:: DATA

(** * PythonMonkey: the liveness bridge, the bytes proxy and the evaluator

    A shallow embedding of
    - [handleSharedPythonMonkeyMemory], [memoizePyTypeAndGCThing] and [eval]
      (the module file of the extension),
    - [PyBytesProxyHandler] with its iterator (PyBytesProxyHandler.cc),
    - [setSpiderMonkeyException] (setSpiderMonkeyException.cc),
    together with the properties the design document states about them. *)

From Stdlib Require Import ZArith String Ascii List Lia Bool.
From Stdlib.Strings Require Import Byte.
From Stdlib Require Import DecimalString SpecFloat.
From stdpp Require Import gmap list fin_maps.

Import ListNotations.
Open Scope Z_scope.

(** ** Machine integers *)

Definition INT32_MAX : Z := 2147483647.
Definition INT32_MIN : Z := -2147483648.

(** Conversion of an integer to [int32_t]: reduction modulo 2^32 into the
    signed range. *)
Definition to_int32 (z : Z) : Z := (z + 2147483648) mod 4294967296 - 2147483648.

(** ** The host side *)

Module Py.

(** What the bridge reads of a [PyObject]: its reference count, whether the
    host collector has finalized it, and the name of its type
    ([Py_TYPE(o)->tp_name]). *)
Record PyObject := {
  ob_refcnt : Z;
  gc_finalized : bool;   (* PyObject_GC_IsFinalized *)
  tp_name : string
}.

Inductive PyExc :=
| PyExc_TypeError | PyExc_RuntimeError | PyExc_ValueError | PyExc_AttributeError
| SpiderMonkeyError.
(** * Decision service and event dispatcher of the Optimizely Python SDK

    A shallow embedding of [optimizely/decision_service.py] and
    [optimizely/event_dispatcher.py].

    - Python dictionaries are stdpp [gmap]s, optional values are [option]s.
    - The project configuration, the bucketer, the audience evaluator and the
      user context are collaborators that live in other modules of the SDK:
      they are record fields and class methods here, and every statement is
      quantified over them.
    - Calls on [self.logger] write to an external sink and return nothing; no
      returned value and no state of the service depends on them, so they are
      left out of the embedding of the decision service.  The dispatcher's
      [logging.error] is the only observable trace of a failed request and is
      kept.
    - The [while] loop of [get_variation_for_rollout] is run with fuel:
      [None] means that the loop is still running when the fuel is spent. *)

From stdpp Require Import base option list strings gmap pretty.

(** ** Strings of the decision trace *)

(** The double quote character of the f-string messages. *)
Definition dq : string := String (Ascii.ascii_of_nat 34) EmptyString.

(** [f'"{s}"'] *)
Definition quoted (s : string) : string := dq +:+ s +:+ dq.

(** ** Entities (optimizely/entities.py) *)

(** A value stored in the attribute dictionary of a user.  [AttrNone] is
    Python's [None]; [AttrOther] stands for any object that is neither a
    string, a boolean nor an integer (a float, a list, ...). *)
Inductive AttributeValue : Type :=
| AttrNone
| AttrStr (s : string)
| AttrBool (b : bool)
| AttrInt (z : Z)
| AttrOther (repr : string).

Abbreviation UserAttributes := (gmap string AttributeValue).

::::

> _WHAT THE TASK ASKS_
Return each line of the listing that holds the string "host".

> _OUTPUT FOR THIS EXERCISE_
(** ** The host side *)
    host collector has finalized it, and the name of its type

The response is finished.